# Module 3: Machine Learning

## Sprint 4: Capstone Project

# About this Sprint

It is time for your third Capstone Project.
You will work on this project for the whole Sprint.
The outcome of this Sprint should potentially serve as your portfolio item, so try to show your best work!

This time your objective is even more challenging - you will be required to iteratively build and implement a plan for a large dataset based on business objectives.
You'll have to translate the business requirements, making assumptions where necessary, into a plan for your project.

Even though you have learned a lot about machine learning in this Sprint, working on a larger project will be the real challenge.

Good luck!

## Context

You and your friend came up with a brilliant startup idea - provide risk evaluation as a service for retail banks.
As with most successful startup teams, both of you have your specialty.
Your friend is responsible for sales and operations, while you are responsible for everything product-related, from planning to data analysis to building the solution.
You have quickly identified that machine learning will be an essential part of your offering because you believe that the models can capture statistical patterns in the defaults on bank loans.
You decide to start your investigation by downloading [this](https://storage.googleapis.com/341-home-credit-default/home-credit-default-risk.zip) dataset from Home Credit Group.
You are not yet sure, what is the most crucial problem for your potential clients, so you had a meeting with your friend to discuss how your proof-of-concept (POC) product should look like.
After a lot of arguing, you both agreed to create a number of different models so that you have a robust and diversified offering when you get your first meeting with the potential clients.
You are eager to investigate the dataset and see what you can predict, so you propose that you come up with interesting features to analyze and predict - this way, you'll focus on building a solid offering, and she can work on getting meetings with the banks.
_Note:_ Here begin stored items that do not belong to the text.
(** Whether the board is, or now has been brought, verified off. *)
Definition stop_safely : io board_world bool :=
  let! r := get in
  let unowned := bool_decide (Supervisor.owner (supervisor r) = BZM_SUPERVISOR_OWNER_NONE) in
  if off_verified r && unowned then io_ret true
  else
    let! safe :=
      if unowned then request_off_safe
      else supervise (fun s => bzm_supervisor_stop board_off s (Some "operator paused mining")) in
    let! r := get in
    io_ret (safe && off_verified r).

Definition BZM_board_stop : io board_world bool :=
  let! r := get in
  if negb (allocated r) then io_ret false
  else
    let! _ := set (fun r => r <| pause_requested := true |>) in
    if negb (active r) then io_ret true
    else if negb (board_initialized r) || bzm_supervisor_owner_is_maintenance (Supervisor.owner (supervisor r)) then io_ret false
    else
      let! _ := board close_dispatch_locked in
      let! _ := set (fun r => reset_running_evidence
        (r <| frequency_ramp_active := false;
              frequency_target_generation := u32 (frequency_target_generation r + 1) |>)) in
      let! safe := stop_safely in
      let! _ := set (fun r =>
        (r <| ASIC_initalized := false |>)
          <| rail_command_v := if (safe : bool) then BZM_TPS546_FIXED_VOUT_V else rail_command_v r |>) in
      let! _ := board (sync_dispatch_locked b) in
      io_ret safe.

(** ** Maintenance *)

(** The frame of every maintenance operation: close the gate, act, publish. *)
Definition with_closed_gate (m : io board_world bool) : io board_world bool :=
  let! _ := board close_dispatch_locked in
  let! ok := m in
  let! _ := board (sync_dispatch_locked b) in
  io_ret ok.

Definition request_pause : io board_world unit := set (fun r => r <| pause_requested := true |>).

Definition board_acquire_maintenance (o : bzm_supervisor_owner_t) : io board_world bool :=
  let! r := get in
  if negb (allocated r) then io_ret false
  else
    let! _ := request_pause in
    with_closed_gate
      (and_then (board_initialized r)
        (let! now := clock in
         supervise (fun s => bzm_supervisor_acquire_maintenance board_run board_off s o now))).

(** The regulator is switched off without the bridge, and seen discharged. *)
Definition regulator_off : io board_world bool :=
  let! _ := set (fun r => r <| ASIC_initalized := false |>) in
  let! off := board (acknowledged (VCORE_bzm_force_regulator_off (vcore_device b) (vcore b))) in
  if (off : bool) then board (wait_discharged k b discharge_samples) else io_ret false.

Definition board_acquire_bridge_recovery : io board_world bool :=
  let! r := get in
  if negb (allocated r) then io_ret false
  else
    let! _ := request_pause in
    with_closed_gate
      (let! blank :=
         and_then (board_initialized r && active r &&
                   bool_decide (Supervisor.owner (supervisor r) = BZM_SUPERVISOR_OWNER_NONE))
           (let! initialized := board (device (call_bridge_is_initialized b)) in io_ret (negb initialized)) in
       let! electrical_safe := and_then blank regulator_off in
       and_then (blank && electrical_safe)
         (supervise (fun s => io_ret (bzm_supervisor_acquire_bridge_recovery s)))).

Definition board_release_maintenance (o : bzm_supervisor_owner_t) : io board_world bool :=
  let! r := get in
  if negb (allocated r) then io_ret false
  else
    with_closed_gate
      (and_then (board_initialized r)
        (supervise (fun s => bzm_supervisor_release_maintenance board_off s o))).

Definition board_prepare_restart : io board_world bool :=
  let! r := get in
  if negb (allocated r) then io_ret false
  else
    let! _ := request_pause in
    if negb (active r) then io_ret true
    else
      with_closed_gate
        (and_then (board_initialized r) (supervise (fun s => bzm_supervisor_prepare_restart board_off s))).

Definition BZM_board_maintenance (o : power_owner_t) (acquire : bool) : io board_world bool :=
  let is_bridge := bool_decide (o = POWER_OWNER_BRIDGE) in
  let board_owner := if is_bridge then BZM_SUPERVISOR_OWNER_BRIDGE_UPDATE else BZM_SUPERVISOR_OWNER_ESP_OTA in
  if bool_decide (o = POWER_OWNER_RESTART) then
    if acquire then board_prepare_restart else board_release_maintenance BZM_SUPERVISOR_OWNER_ESP_RESTART
  else if negb acquire then board_release_maintenance board_owner
  else
    let! acquired := locked (board_acquire_maintenance board_owner) in
    if (acquired : bool) then io_ret true
    else and_then is_bridge board_acquire_bridge_recovery.

(** ** Sampling *)

Definition set_health (f : bzm_runtime_health_fault_t) : io board_world unit :=
  set (fun r => r <| health := RuntimeHealth.bad f |>).
(** *** Recovery without the bridge *)

Lemma regulator_off_recovers :
  hoare (fun w : world => ~ mines w.1.1) (regulator_off k t) (fun ok w => ~ mines w.1.1 /\ (ok = true -> recovered_off w.1.2.2)).
Proof using Hdev.
  unfold regulator_off. eapply hoare_bind with (R := fun _ w => ~ mines w.1.1); [by intros [[r x] log] H|]. intros ?.
  eapply hoare_bind with (R := fun ok w => ~ mines w.1.1 /\
    (ok = true -> exists before, w.1.2.2 = before ++ [RegulatorEnable false ESP_OK; Vout (f32_of_Z 0) ESP_OK])).
  { intros [[r [v hw]] log] Hw. unfold board, lifted, acknowledged, device, io_bind, io_ret. traced_calls.
    destruct (emits_regulator_off (vcore_device b) (vcore b) Hdev v hw) as (err & v' & e & -> & a1 & a2 & -> & Herr).
    cbn in *. rewrite Herr. split; [done|]. intros [->%is_ok_spec ->%is_ok_spec]%andb_true_iff. by exists hw. }
  intros [|]; [|by apply hoare_ret; intros w []]. intros [[r [v hw]] log] [Hn Hb]. cbn -[f32_of_Z] in Hn, Hb.
  destruct (Hb eq_refl) as [before ->]. unfold board, lifted. cbn -[wait_discharged f32_of_Z].
  destruct (brings_wait_discharged k b discharge_samples r v (before ++ [RegulatorEnable false ESP_OK; Vout (f32_of_Z 0) ESP_OK]))
    as (safe & r' & v2 & e & -> & -> & looks & -> & _ & ->). cbn.
  split; [done|]. intros Hl. exists before, looks, []. by rewrite app_nil_r, <- app_assoc.
Qed.

Lemma sync_keeps_off : keeps off (board (sync_dispatch_locked t)).
Proof. apply confined_keeps_off. intros. apply sync_confined. Qed.
Record task_agrees (p : position) (r : power_request_t) : Prop := mk_task_agrees {
  agrees_before : before_completion p = true -> request_state r <> REQUEST_COMPLETE;
  agrees_silent : before_signal p = true -> completion r = false;
  agrees_rolling : rolling p = true -> request_state r = REQUEST_CANCELLED;
  agrees_after : p <> Nowhere -> before_completion p = false -> request_state r <> REQUEST_WAITING;
  agrees_stored : forall ok, stored p = Some ok -> success r = ok;
}.

(** An allocated request, its call and the task agree. *)
Record protocol (c : option call_pc) (r : power_request_t) (p : position) : Prop := mk_protocol {
  protocol_references : references r = call_weight c + task_weight p;
  protocol_held : 0 < references r;
  protocol_call : call_agrees c r;
  protocol_task : task_agrees p r;
  protocol_enqueueing : c = Some Enqueueing -> p = Nowhere;
  protocol_left : p = Nowhere -> c = Some Enqueueing \/ request_state r <> REQUEST_WAITING;
}.

Definition balanced (c : option call_pc) (r : option power_request_t) (p : position) : Prop :=
  match r with None => call_weight c = 0 /\ p = Nowhere | Some r => protocol c r p end.

Record task_inv (s : power_task_t) : Prop := mk_task_inv {
  inv_ids : forall id, balanced (calls s !! id) (requests s !! id) (position_of s id);
  inv_nodup : NoDup (option_list (handles (pc s)) ++ queue s);
  inv_fresh : forall id, (next_call s <= id)%nat -> calls s !! id = None /\ requests s !! id = None;
}.

(** *** Steps that keep it *)

Lemma handles_queue s id : task_inv s -> handles (pc s) = Some id -> id ∉ queue s.
Proof. intros H E. pose proof (inv_nodup s H) as Hn. rewrite E in Hn. by apply NoDup_cons in Hn as [Hn _]. Qed.

Lemma position_at s id : handles (pc s) = Some id -> position_of s id = At (pc s).
Proof. intros H. unfold position_of. by rewrite decide_True. Qed.

Lemma position_call s id c :
  task_inv s -> calls s !! id = Some c -> (id < next_call s)%nat.
Proof.
  intros H E. destruct (decide (id < next_call s)%nat); [done|].
  destruct (inv_fresh s H id) as [E' _]; [lia|congruence].
Qed.

Lemma at_request s id : task_inv s -> handles (pc s) = Some id -> exists r, requests s !! id = Some r /\ protocol (calls s !! id) r (At (pc s)).
Proof.
  intros H E. pose proof (inv_ids s H id) as Hb. rewrite (position_at s id E) in Hb.
  destruct (requests s !! id) as [r|]; [by exists r|by destruct Hb].
Qed.

(** A step of the call [id]. *)
Lemma inv_call s s' id :
  task_inv s -> (id < next_call s)%nat -> pc s' = pc s -> queue s' = queue s -> next_call s' = next_call s ->
  (forall j, j <> id -> calls s' !! j = calls s !! j /\ requests s' !! j = requests s !! j) ->
  balanced (calls s' !! id) (requests s' !! id) (position_of s id) -> task_inv s'.
Proof.
  intros [Hi Hn Hf] Hid Hp Hq Hnext Hj Hb.
  assert (forall j, position_of s' j = position_of s j) as Hpos by (intros j; unfold position_of; by rewrite Hp, Hq).
  split; [|by rewrite Hp, Hq|].
  - intros j. rewrite Hpos. destruct (decide (j = id)) as [->|Hne]; [done|]. destruct (Hj j Hne) as [-> ->]. apply Hi.
  - rewrite Hnext. intros j Hle. destruct (Hj j) as [-> ->]; [lia|auto].
Qed.

(** A step of the task within its work on [id]. *)
Lemma inv_move s s' id r :
  task_inv s -> handles (pc s) = Some id -> handles (pc s') = Some id -> queue s' = queue s -> calls s' = calls s ->
  next_call s' = next_call s -> (forall j, j <> id -> requests s' !! j = requests s !! j) ->
  requests s' !! id = Some r -> protocol (calls s !! id) r (At (pc s')) -> task_inv s'.
Proof.
  intros H Hp Hp' Hq Hc Hnext Hj Hr Hb. pose proof H as [Hi Hn Hf].
  split; [|by rewrite Hp', Hq; rewrite Hp in Hn|].
  - intros j. rewrite Hc. destruct (decide (j = id)) as [->|Hne].
    + by rewrite Hr, (position_at s' id Hp').
    + rewrite Hj by done. replace (position_of s' j) with (position_of s j); [apply Hi|].
      unfold position_of. rewrite Hp, Hp', Hq. by destruct (decide (Some id = Some j)) as [E|_]; [congruence|].
  - rewrite Hnext, Hc. intros j Hle. destruct (decide (j = id)) as [->|Hne]; [|rewrite Hj by done; auto].
    destruct (Hf id Hle) as [_ E]. destruct (at_request s id H Hp) as (r0 & E' & _). congruence.
Qed.

(** A step of the task outside any request. *)
Lemma inv_loop s s' :
  task_inv s -> handles (pc s) = None -> handles (pc s') = None -> queue s' = queue s -> calls s' = calls s ->
  next_call s' = next_call s -> requests s' = requests s -> task_inv s'.
Proof.
  intros [Hi Hn Hf] Hp Hp' Hq Hc Hnext Hr.
  split; [|by rewrite Hp', Hq; rewrite Hp in Hn|by rewrite Hnext, Hc, Hr]. intros j. rewrite Hc, Hr.
  replace (position_of s' j) with (position_of s j); [apply Hi|]. unfold position_of. by rewrite Hp, Hp', Hq.
Qed.

(** The request without one of its references. *)
Definition dropped (r : power_request_t) : option power_request_t :=
  if references r =? 1 then None else Some (r <| references := references r - 1 |>).

Lemma request_release_spec s id r :
  requests s !! id = Some r -> 0 < references r <= 2 ->
  exists m, release_request id s = Some (s <| requests := m |>) /\ m !! id = dropped r /\
    (forall j, j <> id -> m !! j = requests s !! j).
Proof.
  intros E Hr. unfold release_request, dropped. rewrite E. cbn. destruct (Z.eqb_spec (references r) 1).
  - eexists. split; [reflexivity|]. split; [apply lookup_delete_eq|]. intros j Hj. by apply lookup_delete_ne.
  - eexists. split; [reflexivity|]. rewrite u32_small by lia. split; [apply lookup_insert_eq|].
    intros j Hj. by apply lookup_insert_ne.
Qed.

Lemma protocol_bound c r p : protocol c r p -> 0 < references r <= 2.
Proof.
  intros [Hr Hh _ _ He _]. split; [done|]. rewrite Hr. destruct c as [[]|]; destruct p; cbn; try lia.
  all: by specialize (He eq_refl).
Qed.

(** *** Calls *)

Lemma revoke_inv s : task_inv s -> task_inv (revoke_work s).
Proof. by intros [Hi Hn Hf]. Qed.

Lemma begin_inv kd o s : task_inv s -> task_inv (begin_call kd o s).
Proof.
  intros H. unfold begin_call.
  set (s1 := match kd with POWER_REQUEST_PAUSE | POWER_REQUEST_ACQUIRE => revoke_work s | _ => s end).
  assert (task_inv s1) as [Hi Hn Hf] by (unfold s1; destruct kd; auto using revoke_inv). clearbody s1. clear H s.
  destruct (Hf (next_call s1)) as [Ec Er]; [lia|]. split; [|done|]; cbn [set_call calls requests queue pc next_call set_field].
  - intros j. change (position_of _ j) with (position_of s1 j). cbn. destruct (decide (j = next_call s1)) as [->|Hne].
    + rewrite lookup_insert_eq, Er. specialize (Hi (next_call s1)). rewrite Er in Hi. by destruct Hi.
    + rewrite lookup_insert_ne by done. apply Hi.
  - cbn. intros j Hj. rewrite lookup_insert_ne by lia. apply Hf. lia.
Qed.

Lemma lookup_set_call s id c j : calls (set_call id c s) !! j = if decide (j = id) then Some c else calls s !! j.
Proof. cbn. case_decide as E; [subst; apply lookup_insert_eq|by apply lookup_insert_ne]. Qed.

Ltac ids := cbn; repeat first [rewrite lookup_insert_eq | rewrite lookup_delete_eq | rewrite lookup_insert_ne by done | rewrite lookup_delete_ne by done].

(** The request of a call that has one. *)
Lemma call_request s id c :
  task_inv s -> calls s !! id = Some c -> 0 < call_weight (Some c) ->
  exists r, requests s !! id = Some r /\ protocol (Some c) r (position_of s id).
Proof.
  intros H E Hw. pose proof (inv_ids s H id) as Hb. rewrite E in Hb.
  destruct (requests s !! id) as [r|]; [by exists r|]. destruct Hb. lia.
Qed.

(** A call lets go of its last reference. *)
Lemma leave_balanced c r p :
  protocol c r p -> call_weight c = 1 -> request_state r <> REQUEST_WAITING -> balanced None (dropped r) p.
Proof.
  intros [Hr Hh _ [] _ _] Hc Hs. unfold dropped. rewrite Hc in Hr.
  destruct p; cbn in Hr; rewrite Hr; cbn; [by split|..]; split; cbn; try done; try lia; by auto.
Qed.

(** A request enters the queue. *)
Lemma enqueue_inv s id r :
  task_inv s -> calls s !! id = Some Enqueueing -> requests s !! id = Some r -> protocol (Some Enqueueing) r Nowhere ->
  position_of s id = Nowhere -> task_inv (set_call id Waiting (s <| queue := queue s ++ [id] |>)).
Proof.
  intros H Ec Er [Hr Hh [Hs Hc] _ _ _] Hpos. unfold position_of in Hpos.
  assert (handles (pc s) <> Some id /\ id ∉ queue s) as [Hn Hq] by (by repeat case_decide).
  split.
  - intros j. unfold position_of. cbn. destruct (decide (j = id)) as [->|Hne].
    + rewrite lookup_insert_eq, Er, decide_False by done. rewrite decide_True by (apply elem_of_app; right; by left).
      change (protocol (Some Waiting) r Queued). split; cbn; try done; [congruence|]. split; cbn; try done; congruence.
    + rewrite lookup_insert_ne by done. pose proof (inv_ids s H j) as Hb. unfold position_of in Hb.
      destruct (decide (handles (pc s) = Some j)); [done|].
      destruct (decide (j ∈ queue s ++ [id])) as [Hin|Hin], (decide (j ∈ queue s)) as [Hin'|Hin']; try done; exfalso.
      * apply elem_of_app in Hin as [|Hin]; [done|]. by apply list_elem_of_singleton in Hin.
      * apply Hin, elem_of_app. by left.
  - cbn. rewrite app_assoc. apply NoDup_app. split_and!; [apply (inv_nodup s H)| |apply NoDup_singleton].
    intros j Hj ->%list_elem_of_singleton. apply elem_of_app in Hj as [Hj|Hj]; [|done].
    destruct (handles (pc s)); [|by inversion Hj]. apply list_elem_of_singleton in Hj. congruence.
  - cbn. intros j Hj. pose proof (position_call s id _ H Ec). rewrite lookup_insert_ne by lia. by apply (inv_fresh s H).
Qed.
## Objectives for this Part

- Practice translating business requirements into data science tasks.
- Practice performing EDA.
- Practice applying statistical inference procedures.
- Practice using machine learning to solve business problems.
- Practice deploying multiple machine learning models.

## Requirements

- Download the data from [here](https://storage.googleapis.com/341-home-credit-default/home-credit-default-risk.zip) and the data description from [here](https://storage.googleapis.com/341-home-credit-default/Home%20Credit%20Default%20Risk.pdf).
- Create a plan for your investigation, analysis, and POC building. This should include your assumptions, overall objectives, and objectives for each step in your plan. You are not expected to have a plan for the whole project but instead have a clear understanding of what you'll try to achieve in the next step and build the plan one step at a time.
- Perform exploratory data analysis. This should include creating statistical summaries and charts, testing for anomalies, checking for correlations and other relations between variables, and other EDA elements.
- Perform statistical inference. This should include defining the target population, forming multiple statistical hypotheses and constructing confidence intervals, setting the significance levels, conducting z or t-tests for these hypotheses.
- Use machine learning models to predict the target variables based on your proposed plan. You should use hyperparameter tuning, model ensembling, the analysis of model selection, and other methods. The decision of where to use and not to use these techniques is up to you; however, they should be aligned with your team's objectives.
- Deploy these machine learning models to Google Cloud Platform. You are free to choose any deployment option you wish as long as it can be called an HTTP request.
- Provide clear explanations in your notebook. Your explanations should inform the reader what you are trying to achieve, what results you got, and what these results mean.
- Provide suggestions about how your analysis and models can be improved.

## Bonus Challenges

As a data scientist, you will spend a significant amount of your time learning new things.
Sometimes you will do that for fun, but most of the time, you will have an urgent problem, and you will need to quickly learn some new skills to be able to solve it.
It is essential to build this skill gradually - it is extremely valuable for all data scientists.
The bonus challenges are designed to simulate these types of situations.
These challenges require you to do something that we haven't covered in the course yet.
Instead of trying to do all of the bonus challenges, concentrate on just one or two and do them well.
All of the bonus challenges are optional - no points will be deducted if you skip them.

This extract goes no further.